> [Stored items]
#####
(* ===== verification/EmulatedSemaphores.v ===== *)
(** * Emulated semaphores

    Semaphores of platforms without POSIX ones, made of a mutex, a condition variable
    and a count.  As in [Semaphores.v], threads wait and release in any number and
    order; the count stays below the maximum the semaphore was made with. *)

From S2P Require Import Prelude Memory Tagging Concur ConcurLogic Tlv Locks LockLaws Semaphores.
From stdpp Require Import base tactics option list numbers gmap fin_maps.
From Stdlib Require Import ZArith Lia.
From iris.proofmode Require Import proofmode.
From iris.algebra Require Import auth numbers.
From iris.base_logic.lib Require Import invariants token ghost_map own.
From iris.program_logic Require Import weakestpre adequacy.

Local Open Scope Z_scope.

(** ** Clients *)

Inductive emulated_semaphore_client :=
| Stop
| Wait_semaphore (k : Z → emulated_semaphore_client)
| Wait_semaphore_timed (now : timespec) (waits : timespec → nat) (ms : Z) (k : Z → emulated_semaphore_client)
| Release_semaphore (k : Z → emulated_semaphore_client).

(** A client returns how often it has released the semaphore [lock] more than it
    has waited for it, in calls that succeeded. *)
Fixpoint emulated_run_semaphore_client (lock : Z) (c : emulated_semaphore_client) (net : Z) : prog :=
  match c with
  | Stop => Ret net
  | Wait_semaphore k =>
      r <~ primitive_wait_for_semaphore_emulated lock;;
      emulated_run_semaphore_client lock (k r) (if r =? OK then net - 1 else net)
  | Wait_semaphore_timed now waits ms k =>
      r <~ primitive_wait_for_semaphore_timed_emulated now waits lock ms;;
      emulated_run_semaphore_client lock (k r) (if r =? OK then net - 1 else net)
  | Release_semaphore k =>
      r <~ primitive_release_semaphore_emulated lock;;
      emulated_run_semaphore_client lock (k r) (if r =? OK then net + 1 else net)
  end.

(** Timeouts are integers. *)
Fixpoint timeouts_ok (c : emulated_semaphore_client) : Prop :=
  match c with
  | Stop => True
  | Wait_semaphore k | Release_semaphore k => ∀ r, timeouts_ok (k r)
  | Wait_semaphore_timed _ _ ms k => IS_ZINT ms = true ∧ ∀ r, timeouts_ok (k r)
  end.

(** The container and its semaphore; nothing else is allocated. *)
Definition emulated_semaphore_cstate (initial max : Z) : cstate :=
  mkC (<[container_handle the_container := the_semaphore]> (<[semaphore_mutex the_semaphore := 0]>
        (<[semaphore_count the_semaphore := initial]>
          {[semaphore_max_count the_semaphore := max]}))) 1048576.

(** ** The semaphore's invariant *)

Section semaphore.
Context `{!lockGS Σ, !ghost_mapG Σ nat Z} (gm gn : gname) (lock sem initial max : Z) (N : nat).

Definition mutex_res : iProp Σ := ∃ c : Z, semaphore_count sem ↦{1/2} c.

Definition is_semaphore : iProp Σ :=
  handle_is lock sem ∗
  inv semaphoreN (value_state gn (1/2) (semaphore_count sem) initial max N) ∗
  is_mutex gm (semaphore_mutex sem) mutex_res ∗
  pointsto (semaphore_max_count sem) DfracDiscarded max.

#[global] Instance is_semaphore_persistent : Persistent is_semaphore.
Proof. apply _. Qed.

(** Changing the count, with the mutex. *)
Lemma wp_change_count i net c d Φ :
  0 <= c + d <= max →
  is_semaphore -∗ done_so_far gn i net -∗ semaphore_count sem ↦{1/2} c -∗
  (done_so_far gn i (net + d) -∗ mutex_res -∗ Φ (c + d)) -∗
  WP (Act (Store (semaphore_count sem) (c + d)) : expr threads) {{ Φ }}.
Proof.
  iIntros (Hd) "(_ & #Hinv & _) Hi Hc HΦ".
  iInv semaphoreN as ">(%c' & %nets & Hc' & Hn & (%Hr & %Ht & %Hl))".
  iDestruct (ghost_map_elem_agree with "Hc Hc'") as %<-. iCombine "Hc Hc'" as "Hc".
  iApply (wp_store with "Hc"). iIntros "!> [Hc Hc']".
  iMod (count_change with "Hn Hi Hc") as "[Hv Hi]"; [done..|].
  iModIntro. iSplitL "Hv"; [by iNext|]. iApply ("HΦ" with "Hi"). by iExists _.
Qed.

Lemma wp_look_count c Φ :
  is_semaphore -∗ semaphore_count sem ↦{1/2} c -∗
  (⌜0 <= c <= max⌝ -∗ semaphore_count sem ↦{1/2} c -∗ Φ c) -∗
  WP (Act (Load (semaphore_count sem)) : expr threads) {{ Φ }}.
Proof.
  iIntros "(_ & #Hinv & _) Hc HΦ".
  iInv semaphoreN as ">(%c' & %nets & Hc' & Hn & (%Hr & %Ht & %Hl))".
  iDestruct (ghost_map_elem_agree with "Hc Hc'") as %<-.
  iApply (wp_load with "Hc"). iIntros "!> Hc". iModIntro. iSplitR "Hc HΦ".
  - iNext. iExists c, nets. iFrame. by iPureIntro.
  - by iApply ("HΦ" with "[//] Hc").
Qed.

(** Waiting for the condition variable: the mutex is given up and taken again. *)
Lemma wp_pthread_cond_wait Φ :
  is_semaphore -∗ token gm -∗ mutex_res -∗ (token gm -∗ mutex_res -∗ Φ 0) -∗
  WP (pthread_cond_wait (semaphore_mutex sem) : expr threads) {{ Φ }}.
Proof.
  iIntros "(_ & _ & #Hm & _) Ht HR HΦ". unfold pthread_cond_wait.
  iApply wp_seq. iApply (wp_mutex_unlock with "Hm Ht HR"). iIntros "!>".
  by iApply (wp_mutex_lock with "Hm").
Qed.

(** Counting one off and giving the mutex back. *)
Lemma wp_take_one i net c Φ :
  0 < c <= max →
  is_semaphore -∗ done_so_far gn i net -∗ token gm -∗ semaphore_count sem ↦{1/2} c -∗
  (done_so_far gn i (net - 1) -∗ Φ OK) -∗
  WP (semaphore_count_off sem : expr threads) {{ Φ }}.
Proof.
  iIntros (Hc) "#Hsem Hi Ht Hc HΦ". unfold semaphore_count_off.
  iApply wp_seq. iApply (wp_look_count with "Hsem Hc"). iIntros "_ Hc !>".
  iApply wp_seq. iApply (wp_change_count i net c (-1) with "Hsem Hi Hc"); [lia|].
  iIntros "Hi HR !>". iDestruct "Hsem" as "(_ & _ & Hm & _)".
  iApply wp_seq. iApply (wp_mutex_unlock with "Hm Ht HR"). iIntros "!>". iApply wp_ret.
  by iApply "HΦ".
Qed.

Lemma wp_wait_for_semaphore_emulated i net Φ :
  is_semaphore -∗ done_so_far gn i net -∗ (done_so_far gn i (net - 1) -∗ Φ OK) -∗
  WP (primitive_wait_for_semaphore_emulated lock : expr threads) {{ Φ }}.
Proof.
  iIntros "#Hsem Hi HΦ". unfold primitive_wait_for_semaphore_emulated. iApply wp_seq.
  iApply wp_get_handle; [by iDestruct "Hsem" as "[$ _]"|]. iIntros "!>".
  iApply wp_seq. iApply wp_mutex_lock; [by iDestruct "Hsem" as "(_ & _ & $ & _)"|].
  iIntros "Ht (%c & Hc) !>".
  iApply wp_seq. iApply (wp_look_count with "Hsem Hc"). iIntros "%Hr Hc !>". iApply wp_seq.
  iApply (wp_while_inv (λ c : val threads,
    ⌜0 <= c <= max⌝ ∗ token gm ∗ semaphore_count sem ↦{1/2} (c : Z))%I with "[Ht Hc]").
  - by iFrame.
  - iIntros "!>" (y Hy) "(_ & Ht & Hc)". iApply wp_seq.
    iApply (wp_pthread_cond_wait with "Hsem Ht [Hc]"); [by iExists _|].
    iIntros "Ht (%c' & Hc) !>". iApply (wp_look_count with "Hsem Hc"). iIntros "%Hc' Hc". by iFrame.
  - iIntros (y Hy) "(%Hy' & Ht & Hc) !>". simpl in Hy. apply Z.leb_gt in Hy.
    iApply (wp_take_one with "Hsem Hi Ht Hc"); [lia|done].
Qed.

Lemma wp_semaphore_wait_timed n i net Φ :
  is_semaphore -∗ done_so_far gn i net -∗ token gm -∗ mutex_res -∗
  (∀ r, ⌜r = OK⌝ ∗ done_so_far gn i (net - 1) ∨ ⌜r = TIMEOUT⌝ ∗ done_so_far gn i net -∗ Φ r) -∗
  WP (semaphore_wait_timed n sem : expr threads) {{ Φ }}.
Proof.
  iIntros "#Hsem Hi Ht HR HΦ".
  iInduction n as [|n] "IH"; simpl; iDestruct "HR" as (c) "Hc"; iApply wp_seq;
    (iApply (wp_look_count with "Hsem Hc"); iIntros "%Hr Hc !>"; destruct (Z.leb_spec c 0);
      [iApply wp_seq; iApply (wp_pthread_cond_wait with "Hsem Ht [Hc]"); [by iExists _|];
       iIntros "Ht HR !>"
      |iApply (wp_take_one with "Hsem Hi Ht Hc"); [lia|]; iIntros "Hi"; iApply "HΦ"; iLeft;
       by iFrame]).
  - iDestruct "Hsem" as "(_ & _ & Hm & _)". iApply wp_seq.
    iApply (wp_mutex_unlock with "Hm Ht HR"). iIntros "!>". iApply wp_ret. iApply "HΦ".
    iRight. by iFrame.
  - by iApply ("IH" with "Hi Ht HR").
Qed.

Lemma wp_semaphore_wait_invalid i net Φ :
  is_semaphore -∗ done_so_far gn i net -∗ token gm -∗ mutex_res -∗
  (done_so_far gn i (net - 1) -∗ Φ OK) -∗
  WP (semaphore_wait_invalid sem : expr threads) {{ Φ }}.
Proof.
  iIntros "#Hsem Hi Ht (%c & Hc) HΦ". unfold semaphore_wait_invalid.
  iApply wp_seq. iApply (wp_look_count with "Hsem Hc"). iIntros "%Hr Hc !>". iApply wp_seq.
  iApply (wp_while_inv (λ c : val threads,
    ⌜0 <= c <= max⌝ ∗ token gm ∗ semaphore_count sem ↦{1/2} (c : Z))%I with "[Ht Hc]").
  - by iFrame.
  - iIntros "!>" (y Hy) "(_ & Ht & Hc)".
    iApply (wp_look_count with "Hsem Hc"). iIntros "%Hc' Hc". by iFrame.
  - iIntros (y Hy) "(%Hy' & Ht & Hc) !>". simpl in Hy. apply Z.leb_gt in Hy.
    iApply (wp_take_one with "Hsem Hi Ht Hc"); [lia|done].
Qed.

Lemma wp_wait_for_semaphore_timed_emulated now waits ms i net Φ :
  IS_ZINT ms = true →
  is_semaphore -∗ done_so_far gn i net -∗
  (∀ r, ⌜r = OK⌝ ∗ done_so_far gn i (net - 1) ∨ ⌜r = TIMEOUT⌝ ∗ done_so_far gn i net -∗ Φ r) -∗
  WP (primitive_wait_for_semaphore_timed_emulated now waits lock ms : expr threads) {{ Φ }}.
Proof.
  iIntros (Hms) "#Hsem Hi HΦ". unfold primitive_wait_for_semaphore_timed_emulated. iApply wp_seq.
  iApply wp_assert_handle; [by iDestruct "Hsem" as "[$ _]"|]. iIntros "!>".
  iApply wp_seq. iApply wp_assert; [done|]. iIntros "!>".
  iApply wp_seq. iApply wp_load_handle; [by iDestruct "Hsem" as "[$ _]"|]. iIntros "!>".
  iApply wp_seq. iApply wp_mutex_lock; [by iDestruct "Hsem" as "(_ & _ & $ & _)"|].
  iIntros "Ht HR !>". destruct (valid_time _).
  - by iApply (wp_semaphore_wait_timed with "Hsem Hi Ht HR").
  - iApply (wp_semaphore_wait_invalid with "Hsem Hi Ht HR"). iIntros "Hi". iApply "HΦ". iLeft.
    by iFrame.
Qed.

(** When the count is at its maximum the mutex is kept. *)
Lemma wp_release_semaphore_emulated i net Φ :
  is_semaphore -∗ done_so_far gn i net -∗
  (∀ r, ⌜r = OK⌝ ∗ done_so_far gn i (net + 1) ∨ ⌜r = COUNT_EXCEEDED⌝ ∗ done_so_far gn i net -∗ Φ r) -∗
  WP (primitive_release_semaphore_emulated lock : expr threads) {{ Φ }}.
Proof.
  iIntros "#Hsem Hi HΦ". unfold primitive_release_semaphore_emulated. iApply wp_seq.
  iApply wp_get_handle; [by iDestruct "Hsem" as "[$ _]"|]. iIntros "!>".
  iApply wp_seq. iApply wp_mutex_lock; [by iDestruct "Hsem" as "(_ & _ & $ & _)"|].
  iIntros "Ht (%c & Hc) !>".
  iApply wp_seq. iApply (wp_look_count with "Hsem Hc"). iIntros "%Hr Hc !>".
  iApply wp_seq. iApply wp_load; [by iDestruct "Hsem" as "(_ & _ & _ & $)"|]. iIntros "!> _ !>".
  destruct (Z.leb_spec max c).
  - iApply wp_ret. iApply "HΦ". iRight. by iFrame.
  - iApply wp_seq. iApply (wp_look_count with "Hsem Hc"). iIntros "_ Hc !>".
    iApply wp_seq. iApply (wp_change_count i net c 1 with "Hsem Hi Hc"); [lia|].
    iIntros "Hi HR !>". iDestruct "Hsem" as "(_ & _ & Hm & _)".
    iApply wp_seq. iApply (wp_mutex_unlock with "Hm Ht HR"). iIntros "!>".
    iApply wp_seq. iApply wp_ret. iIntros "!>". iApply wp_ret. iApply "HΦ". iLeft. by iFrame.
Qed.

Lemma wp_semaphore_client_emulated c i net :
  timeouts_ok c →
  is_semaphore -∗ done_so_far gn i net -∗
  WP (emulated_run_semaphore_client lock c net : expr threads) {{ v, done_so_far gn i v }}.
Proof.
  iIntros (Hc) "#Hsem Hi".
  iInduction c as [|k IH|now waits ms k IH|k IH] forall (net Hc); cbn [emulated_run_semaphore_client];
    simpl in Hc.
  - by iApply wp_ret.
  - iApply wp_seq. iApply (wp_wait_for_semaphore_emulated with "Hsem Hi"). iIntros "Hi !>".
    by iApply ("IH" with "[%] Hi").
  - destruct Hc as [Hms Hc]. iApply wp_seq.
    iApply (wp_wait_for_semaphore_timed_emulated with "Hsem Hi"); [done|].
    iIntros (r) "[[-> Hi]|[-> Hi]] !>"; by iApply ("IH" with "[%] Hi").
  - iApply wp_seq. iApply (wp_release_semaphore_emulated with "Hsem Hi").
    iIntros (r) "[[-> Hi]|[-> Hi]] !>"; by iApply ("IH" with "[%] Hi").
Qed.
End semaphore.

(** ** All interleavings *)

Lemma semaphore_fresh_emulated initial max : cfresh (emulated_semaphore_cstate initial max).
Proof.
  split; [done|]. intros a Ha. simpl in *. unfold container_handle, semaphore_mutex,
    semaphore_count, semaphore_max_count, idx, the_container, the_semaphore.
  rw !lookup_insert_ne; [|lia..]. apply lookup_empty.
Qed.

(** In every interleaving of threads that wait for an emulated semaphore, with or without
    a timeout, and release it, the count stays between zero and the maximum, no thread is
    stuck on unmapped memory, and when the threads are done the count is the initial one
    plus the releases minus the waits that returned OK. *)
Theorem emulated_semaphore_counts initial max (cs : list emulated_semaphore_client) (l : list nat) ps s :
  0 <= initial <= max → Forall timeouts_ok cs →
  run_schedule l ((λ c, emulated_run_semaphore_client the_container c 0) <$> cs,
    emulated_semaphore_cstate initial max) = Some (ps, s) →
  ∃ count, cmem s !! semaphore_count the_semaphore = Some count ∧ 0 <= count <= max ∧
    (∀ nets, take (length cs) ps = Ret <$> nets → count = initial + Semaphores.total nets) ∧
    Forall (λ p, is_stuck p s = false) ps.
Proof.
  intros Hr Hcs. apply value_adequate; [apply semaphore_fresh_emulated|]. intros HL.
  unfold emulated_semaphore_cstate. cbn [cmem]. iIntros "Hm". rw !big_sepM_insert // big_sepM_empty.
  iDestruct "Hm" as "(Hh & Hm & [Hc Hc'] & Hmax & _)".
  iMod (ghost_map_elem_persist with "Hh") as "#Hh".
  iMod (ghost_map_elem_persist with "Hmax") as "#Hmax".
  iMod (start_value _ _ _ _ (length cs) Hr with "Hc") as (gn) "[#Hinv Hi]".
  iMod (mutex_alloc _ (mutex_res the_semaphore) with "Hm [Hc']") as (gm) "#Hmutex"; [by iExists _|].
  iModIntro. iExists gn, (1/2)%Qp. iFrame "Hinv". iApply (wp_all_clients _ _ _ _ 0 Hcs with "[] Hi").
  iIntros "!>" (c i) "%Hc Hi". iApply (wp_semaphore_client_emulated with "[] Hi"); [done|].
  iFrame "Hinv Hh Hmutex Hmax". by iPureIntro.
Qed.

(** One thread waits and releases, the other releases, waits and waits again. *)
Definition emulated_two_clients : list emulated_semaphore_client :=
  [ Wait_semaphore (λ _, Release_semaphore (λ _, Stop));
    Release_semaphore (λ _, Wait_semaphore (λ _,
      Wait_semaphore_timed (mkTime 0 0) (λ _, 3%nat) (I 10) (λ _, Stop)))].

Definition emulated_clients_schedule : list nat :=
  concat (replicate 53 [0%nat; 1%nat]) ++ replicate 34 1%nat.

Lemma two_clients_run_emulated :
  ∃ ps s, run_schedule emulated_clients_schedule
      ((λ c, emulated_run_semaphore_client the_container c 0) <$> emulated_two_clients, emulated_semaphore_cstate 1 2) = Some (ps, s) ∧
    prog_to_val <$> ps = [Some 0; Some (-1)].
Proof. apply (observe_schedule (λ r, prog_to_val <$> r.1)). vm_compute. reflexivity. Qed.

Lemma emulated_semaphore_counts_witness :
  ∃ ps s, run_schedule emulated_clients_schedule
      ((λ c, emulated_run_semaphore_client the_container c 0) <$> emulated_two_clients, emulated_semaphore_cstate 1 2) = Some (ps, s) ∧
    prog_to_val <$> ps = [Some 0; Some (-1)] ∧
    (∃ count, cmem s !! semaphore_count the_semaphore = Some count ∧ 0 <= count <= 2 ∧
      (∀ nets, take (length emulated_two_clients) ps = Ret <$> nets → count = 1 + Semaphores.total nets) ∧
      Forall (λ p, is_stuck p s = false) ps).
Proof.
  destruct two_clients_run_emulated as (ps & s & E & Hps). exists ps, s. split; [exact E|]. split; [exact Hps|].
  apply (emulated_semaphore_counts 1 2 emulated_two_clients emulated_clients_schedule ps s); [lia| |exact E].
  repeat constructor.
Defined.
#####
> [Exercise aim]
Write down, word for word, the lines above from the one containing "Local Open Scope Z_scope." through the one containing "has waited for", both ends included.

> [Written response]
Local Open Scope Z_scope.

(** ** Clients *)

Inductive emulated_semaphore_client :=
| Stop
| Wait_semaphore (k : Z → emulated_semaphore_client)
| Wait_semaphore_timed (now : timespec) (waits : timespec → nat) (ms : Z) (k : Z → emulated_semaphore_client)
| Release_semaphore (k : Z → emulated_semaphore_client).

(** A client returns how often it has released the semaphore [lock] more than it
    has waited for it, in calls that succeeded. *)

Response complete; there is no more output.